• _GIVEN ENTRIES_

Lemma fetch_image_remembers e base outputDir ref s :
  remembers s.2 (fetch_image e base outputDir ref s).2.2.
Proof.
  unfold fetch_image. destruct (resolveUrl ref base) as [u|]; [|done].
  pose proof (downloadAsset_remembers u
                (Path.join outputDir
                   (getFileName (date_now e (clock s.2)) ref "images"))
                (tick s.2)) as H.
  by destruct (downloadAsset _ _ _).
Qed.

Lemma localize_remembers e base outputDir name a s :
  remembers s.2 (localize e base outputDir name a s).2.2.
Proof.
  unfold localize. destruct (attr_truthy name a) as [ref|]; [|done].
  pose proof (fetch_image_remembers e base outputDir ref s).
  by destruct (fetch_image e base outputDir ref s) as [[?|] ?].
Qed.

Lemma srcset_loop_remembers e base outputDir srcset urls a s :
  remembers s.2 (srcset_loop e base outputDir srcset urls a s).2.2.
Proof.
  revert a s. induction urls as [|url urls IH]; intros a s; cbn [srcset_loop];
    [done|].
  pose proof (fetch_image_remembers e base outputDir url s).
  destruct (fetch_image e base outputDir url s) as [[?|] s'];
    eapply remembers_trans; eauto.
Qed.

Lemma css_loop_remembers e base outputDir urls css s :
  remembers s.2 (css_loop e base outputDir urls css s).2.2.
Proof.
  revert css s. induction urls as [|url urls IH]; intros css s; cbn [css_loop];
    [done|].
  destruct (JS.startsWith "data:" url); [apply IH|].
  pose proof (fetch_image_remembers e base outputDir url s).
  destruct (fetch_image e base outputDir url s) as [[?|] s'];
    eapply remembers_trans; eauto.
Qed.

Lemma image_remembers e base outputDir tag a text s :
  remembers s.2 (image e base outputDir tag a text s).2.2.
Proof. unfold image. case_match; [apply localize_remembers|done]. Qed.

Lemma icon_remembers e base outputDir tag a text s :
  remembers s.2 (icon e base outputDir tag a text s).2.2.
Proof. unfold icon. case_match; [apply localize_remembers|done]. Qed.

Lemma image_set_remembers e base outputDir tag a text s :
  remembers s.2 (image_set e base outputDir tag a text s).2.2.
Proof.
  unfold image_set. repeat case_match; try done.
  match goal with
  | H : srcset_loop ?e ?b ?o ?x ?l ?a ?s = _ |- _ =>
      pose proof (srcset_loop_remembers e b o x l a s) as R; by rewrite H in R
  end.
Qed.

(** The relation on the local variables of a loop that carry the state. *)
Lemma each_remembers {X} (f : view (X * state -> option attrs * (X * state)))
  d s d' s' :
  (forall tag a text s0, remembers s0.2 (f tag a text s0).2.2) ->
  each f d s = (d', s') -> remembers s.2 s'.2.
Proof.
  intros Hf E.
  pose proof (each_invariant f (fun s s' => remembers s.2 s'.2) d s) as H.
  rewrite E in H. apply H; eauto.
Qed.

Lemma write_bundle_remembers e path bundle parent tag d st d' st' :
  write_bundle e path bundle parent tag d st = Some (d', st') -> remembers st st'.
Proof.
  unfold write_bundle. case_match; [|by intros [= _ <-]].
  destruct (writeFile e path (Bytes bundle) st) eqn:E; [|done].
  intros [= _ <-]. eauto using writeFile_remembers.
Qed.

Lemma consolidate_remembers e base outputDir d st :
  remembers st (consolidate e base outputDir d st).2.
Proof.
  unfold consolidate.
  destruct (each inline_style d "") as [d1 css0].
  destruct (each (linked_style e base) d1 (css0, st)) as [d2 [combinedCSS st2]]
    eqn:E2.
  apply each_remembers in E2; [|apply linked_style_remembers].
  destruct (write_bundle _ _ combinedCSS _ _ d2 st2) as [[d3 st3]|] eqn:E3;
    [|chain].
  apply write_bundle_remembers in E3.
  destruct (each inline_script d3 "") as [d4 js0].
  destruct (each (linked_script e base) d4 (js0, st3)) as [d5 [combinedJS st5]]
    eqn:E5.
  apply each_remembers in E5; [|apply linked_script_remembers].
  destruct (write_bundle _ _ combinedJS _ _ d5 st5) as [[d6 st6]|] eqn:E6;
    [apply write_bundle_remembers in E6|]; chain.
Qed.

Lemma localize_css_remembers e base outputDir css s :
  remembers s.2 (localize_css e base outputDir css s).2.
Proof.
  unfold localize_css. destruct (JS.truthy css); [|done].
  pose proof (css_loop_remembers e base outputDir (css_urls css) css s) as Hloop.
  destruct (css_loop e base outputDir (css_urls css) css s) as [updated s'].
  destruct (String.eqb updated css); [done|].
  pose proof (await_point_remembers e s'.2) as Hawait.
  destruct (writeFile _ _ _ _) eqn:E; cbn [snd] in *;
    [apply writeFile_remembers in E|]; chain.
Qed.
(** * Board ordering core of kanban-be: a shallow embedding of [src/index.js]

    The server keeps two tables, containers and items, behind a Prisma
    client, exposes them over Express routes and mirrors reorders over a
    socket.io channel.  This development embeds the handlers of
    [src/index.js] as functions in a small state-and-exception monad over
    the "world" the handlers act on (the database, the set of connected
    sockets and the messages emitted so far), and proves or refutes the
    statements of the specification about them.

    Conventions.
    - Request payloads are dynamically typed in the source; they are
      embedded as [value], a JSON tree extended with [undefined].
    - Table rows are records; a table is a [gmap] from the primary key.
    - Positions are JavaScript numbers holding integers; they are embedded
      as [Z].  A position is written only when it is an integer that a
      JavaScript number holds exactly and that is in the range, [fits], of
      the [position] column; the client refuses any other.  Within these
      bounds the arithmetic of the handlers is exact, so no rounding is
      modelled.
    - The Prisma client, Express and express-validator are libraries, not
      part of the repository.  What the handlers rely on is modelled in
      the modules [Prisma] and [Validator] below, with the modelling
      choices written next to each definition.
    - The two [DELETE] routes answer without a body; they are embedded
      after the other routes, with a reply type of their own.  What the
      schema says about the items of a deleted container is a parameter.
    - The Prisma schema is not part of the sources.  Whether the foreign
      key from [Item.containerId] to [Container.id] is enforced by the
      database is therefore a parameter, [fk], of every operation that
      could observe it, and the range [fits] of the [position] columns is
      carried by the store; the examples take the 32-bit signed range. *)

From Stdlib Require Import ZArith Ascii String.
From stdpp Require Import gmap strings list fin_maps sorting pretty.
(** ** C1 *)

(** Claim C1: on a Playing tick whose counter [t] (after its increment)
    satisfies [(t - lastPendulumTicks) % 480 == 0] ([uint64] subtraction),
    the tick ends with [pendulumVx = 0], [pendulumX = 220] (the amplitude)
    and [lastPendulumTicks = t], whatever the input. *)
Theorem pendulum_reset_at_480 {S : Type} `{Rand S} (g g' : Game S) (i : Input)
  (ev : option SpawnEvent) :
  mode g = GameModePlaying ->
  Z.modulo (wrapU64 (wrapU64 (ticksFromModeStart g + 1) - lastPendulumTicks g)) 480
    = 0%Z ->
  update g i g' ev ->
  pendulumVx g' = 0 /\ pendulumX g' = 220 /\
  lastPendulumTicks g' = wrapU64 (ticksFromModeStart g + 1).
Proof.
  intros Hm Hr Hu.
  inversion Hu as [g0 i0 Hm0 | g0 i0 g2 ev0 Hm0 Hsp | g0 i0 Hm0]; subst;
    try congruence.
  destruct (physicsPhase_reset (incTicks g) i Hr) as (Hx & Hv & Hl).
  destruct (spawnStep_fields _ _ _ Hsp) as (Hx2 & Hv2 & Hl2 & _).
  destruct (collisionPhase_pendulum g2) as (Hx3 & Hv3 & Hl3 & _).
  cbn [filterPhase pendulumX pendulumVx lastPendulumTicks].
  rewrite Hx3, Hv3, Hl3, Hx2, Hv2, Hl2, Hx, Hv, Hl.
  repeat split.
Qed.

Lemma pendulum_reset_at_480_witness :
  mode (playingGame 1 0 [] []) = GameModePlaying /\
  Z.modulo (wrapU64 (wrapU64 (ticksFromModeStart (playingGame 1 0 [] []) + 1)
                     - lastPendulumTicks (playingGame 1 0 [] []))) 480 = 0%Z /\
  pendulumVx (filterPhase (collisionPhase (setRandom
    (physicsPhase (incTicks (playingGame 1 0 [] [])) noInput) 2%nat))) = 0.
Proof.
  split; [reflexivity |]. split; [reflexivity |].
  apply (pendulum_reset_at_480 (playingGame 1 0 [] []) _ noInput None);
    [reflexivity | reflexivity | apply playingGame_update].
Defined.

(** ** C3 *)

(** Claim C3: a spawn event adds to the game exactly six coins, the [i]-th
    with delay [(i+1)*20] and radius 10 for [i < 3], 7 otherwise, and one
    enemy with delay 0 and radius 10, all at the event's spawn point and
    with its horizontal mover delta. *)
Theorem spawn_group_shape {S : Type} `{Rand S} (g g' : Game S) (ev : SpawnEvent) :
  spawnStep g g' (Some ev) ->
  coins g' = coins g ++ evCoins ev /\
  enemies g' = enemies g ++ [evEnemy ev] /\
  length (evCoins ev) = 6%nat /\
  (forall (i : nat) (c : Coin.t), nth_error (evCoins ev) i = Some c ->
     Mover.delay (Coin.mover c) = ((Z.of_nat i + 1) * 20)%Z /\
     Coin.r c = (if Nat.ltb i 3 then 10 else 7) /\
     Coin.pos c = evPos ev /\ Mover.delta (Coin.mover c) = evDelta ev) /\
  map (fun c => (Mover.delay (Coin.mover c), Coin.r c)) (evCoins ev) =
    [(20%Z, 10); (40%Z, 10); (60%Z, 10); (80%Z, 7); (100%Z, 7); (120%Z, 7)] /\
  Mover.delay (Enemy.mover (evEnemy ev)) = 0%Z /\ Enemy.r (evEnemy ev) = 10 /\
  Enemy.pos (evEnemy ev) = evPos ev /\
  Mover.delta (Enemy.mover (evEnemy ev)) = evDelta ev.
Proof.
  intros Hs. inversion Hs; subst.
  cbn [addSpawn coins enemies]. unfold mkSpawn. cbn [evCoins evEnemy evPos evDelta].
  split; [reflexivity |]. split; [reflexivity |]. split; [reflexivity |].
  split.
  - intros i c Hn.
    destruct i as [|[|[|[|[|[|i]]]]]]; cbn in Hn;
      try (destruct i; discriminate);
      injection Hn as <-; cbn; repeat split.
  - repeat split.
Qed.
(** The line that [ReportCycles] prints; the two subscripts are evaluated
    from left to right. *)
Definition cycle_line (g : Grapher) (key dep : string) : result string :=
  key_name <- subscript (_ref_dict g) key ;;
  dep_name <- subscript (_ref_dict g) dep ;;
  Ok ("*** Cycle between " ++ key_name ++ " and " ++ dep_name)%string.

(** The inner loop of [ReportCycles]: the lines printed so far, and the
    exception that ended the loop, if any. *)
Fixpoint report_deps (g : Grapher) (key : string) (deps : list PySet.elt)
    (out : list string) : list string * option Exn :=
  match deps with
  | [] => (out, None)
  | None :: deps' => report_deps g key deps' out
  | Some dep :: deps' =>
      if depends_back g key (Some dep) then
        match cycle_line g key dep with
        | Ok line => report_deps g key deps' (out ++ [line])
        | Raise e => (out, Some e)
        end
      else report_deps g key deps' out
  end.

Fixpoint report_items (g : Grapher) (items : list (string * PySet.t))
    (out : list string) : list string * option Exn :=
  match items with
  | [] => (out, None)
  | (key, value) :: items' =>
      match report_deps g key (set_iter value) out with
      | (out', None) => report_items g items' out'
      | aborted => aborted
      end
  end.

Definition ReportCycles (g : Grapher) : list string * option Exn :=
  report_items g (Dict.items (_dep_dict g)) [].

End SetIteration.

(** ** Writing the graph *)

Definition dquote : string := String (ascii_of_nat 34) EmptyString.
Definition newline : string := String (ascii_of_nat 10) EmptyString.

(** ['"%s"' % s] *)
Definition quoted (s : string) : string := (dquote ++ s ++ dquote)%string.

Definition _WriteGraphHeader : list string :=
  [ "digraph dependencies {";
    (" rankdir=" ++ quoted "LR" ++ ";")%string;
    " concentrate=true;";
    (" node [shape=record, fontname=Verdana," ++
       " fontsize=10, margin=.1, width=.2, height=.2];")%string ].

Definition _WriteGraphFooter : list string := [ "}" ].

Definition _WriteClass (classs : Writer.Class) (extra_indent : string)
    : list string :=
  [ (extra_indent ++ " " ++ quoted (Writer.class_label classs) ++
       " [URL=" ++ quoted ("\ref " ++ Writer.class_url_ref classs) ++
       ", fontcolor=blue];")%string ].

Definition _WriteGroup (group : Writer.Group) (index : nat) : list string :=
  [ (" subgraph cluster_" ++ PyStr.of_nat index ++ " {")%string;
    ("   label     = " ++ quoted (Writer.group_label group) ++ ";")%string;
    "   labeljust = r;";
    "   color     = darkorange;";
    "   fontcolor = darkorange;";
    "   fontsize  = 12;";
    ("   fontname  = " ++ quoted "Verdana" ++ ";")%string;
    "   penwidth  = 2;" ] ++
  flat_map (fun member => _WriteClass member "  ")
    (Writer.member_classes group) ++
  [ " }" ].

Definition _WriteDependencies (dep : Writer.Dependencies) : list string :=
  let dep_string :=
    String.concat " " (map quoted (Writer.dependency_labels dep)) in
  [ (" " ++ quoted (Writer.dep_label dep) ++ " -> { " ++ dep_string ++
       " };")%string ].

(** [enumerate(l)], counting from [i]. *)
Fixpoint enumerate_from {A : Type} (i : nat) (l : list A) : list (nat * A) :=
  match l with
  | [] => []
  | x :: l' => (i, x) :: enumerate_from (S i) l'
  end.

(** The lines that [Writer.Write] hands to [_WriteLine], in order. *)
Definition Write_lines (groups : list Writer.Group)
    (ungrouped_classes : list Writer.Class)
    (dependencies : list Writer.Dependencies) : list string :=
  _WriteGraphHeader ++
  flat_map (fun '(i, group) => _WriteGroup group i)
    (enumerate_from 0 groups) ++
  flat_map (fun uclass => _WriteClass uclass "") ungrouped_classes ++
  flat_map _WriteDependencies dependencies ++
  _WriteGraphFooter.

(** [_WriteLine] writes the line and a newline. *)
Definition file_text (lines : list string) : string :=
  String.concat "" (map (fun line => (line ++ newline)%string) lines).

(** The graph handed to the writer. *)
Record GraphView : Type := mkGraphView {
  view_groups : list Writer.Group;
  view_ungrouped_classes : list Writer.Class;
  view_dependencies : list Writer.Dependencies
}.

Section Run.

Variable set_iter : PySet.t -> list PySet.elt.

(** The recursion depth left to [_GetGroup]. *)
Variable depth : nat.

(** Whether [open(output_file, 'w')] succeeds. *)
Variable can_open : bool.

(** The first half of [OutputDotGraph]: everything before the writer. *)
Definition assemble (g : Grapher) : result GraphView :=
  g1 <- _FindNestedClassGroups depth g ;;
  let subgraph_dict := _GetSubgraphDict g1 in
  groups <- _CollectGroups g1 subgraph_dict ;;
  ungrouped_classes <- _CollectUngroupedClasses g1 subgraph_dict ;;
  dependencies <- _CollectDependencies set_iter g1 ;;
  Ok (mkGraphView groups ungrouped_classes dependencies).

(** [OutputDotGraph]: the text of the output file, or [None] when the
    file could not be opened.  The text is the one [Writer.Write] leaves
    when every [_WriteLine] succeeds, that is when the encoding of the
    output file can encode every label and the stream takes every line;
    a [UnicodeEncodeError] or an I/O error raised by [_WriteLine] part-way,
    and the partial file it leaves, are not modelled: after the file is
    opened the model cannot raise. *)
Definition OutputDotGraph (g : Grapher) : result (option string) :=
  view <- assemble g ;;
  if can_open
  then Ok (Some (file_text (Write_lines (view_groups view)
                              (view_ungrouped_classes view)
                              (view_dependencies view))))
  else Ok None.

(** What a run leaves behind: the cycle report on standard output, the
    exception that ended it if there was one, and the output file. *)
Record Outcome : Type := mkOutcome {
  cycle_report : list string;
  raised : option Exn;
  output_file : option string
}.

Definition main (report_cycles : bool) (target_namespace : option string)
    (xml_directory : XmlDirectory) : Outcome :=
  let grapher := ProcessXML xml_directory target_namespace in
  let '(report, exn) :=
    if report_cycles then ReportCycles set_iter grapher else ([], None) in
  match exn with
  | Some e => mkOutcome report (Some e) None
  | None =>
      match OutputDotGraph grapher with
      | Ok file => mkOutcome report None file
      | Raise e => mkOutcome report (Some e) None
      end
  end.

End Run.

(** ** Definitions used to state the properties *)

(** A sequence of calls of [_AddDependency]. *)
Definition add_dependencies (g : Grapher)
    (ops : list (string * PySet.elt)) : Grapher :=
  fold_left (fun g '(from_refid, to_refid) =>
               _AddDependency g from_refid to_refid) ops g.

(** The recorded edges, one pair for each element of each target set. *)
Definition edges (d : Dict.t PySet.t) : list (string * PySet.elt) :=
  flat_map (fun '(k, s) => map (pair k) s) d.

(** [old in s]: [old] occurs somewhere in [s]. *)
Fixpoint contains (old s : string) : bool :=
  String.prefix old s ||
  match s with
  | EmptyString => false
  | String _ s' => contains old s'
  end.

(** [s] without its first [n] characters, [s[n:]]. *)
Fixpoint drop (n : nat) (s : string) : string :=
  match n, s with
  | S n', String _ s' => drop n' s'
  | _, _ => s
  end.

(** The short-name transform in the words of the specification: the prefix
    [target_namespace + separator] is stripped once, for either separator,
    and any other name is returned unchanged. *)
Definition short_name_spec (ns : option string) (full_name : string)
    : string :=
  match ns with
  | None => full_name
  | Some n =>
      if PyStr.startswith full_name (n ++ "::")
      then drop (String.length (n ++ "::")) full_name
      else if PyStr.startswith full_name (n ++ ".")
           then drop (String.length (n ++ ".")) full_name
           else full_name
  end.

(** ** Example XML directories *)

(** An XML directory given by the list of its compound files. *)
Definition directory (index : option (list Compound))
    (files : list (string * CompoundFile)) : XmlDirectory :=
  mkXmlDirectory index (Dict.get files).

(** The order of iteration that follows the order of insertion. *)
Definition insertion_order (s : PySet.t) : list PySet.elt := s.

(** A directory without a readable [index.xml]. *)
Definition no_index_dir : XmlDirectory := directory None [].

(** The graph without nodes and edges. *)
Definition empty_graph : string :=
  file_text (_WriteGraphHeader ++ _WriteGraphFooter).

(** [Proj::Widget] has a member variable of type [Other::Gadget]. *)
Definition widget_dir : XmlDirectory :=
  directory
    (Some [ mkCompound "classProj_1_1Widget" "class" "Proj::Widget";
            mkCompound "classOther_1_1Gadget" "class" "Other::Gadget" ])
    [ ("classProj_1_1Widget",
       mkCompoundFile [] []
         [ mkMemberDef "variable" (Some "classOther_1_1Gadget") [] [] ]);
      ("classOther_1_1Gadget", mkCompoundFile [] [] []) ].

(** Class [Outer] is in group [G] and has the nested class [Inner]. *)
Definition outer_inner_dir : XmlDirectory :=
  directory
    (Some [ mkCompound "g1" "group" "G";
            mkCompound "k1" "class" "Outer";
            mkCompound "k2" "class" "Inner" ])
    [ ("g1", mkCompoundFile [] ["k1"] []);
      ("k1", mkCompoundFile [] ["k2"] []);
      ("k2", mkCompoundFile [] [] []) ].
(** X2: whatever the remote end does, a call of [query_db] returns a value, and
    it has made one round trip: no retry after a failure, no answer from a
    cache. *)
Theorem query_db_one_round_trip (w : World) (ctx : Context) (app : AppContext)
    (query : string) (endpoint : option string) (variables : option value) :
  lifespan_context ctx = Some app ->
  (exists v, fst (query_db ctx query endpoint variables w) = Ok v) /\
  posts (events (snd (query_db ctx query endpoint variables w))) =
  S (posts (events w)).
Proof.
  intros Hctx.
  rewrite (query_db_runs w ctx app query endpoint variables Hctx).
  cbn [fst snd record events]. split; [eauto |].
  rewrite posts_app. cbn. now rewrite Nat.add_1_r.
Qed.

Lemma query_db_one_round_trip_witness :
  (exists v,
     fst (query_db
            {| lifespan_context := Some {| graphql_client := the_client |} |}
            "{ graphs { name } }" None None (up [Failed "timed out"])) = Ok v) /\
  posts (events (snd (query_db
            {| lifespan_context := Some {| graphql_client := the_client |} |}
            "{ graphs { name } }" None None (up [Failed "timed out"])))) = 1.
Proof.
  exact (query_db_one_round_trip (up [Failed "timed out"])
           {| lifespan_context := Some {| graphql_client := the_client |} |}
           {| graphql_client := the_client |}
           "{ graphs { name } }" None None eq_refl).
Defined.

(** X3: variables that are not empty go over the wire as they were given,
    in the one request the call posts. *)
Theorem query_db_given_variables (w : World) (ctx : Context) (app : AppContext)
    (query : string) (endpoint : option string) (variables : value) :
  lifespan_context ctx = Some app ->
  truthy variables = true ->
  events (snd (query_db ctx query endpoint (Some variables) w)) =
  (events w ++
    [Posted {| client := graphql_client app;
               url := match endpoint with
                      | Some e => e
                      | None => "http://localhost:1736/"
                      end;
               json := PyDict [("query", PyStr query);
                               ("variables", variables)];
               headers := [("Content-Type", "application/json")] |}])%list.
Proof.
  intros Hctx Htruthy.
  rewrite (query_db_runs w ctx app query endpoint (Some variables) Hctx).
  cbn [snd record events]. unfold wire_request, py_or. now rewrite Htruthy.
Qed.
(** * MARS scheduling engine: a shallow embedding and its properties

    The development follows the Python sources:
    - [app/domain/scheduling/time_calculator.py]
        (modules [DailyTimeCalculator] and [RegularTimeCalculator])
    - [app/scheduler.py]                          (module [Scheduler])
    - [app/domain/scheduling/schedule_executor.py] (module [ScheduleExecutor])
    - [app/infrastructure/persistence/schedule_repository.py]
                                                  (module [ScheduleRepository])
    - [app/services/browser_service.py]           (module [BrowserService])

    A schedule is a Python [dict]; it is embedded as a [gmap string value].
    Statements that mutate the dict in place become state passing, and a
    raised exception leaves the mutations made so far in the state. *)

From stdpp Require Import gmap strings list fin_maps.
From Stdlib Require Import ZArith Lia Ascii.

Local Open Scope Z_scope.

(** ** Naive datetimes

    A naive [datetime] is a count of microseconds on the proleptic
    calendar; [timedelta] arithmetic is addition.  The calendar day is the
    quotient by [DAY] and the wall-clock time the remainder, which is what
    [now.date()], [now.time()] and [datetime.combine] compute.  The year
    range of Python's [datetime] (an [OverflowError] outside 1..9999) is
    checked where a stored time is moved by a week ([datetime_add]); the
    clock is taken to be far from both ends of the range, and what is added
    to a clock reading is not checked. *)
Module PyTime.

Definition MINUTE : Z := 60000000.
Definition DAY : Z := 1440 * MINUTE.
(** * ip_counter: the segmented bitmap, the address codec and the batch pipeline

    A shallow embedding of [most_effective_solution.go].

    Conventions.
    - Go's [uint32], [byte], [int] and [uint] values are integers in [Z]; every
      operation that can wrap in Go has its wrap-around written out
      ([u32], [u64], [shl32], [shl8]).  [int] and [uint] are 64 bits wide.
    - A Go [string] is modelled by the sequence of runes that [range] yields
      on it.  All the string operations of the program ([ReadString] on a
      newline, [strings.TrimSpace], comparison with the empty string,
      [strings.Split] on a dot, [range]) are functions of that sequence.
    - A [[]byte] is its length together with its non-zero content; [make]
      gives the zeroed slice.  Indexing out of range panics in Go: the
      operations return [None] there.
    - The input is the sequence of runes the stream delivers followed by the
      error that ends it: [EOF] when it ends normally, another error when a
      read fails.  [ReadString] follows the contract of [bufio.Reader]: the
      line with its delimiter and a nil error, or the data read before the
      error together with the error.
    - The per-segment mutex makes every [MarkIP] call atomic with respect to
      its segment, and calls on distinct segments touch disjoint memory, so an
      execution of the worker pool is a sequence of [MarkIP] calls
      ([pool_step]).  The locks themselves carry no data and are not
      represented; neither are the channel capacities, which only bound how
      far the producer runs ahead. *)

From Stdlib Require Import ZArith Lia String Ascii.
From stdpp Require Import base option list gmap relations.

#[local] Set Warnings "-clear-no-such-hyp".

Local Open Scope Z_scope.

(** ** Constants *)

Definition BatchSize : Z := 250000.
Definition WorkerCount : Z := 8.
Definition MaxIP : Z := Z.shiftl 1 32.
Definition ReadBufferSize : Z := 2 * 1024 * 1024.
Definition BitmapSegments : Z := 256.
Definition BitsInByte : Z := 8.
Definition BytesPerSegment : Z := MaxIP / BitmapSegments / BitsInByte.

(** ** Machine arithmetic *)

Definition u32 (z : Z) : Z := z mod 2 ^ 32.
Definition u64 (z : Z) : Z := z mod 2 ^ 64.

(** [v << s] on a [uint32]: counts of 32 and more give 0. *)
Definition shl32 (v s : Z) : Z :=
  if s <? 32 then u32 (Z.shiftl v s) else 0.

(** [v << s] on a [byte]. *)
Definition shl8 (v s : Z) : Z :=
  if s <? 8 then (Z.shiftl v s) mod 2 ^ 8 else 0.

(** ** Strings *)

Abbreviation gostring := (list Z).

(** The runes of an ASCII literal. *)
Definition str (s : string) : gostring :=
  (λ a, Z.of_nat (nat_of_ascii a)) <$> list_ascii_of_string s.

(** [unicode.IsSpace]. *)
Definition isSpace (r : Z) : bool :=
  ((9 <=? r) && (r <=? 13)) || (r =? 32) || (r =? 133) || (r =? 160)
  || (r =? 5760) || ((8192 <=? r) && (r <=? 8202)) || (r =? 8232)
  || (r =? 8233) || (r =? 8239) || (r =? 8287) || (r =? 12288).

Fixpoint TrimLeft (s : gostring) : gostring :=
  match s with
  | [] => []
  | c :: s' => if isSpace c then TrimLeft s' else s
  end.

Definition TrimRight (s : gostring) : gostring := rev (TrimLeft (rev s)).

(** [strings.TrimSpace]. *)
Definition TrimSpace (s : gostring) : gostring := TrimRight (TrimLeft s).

• _WHAT IS REQUIRED_
Would you retype the lines above from the one with "destruct (String.eqb updated css); [done|]." down to the one with "carried by the", word for word, both ends included and no other lines?

• _RESPONSE_
  destruct (String.eqb updated css); [done|].
  pose proof (await_point_remembers e s'.2) as Hawait.
  destruct (writeFile _ _ _ _) eqn:E; cbn [snd] in *;
    [apply writeFile_remembers in E|]; chain.
Qed.
(** * Board ordering core of kanban-be: a shallow embedding of [src/index.js]

    The server keeps two tables, containers and items, behind a Prisma
    client, exposes them over Express routes and mirrors reorders over a
    socket.io channel.  This development embeds the handlers of
    [src/index.js] as functions in a small state-and-exception monad over
    the "world" the handlers act on (the database, the set of connected
    sockets and the messages emitted so far), and proves or refutes the
    statements of the specification about them.

    Conventions.
    - Request payloads are dynamically typed in the source; they are
      embedded as [value], a JSON tree extended with [undefined].
    - Table rows are records; a table is a [gmap] from the primary key.
    - Positions are JavaScript numbers holding integers; they are embedded
      as [Z].  A position is written only when it is an integer that a
      JavaScript number holds exactly and that is in the range, [fits], of
      the [position] column; the client refuses any other.  Within these
      bounds the arithmetic of the handlers is exact, so no rounding is
      modelled.
    - The Prisma client, Express and express-validator are libraries, not
      part of the repository.  What the handlers rely on is modelled in
      the modules [Prisma] and [Validator] below, with the modelling
      choices written next to each definition.
    - The two [DELETE] routes answer without a body; they are embedded
      after the other routes, with a reply type of their own.  What the
      schema says about the items of a deleted container is a parameter.
    - The Prisma schema is not part of the sources.  Whether the foreign
      key from [Item.containerId] to [Container.id] is enforced by the
      database is therefore a parameter, [fk], of every operation that
      could observe it, and the range [fits] of the [position] columns is
      carried by the store; the examples take the 32-bit signed range. *)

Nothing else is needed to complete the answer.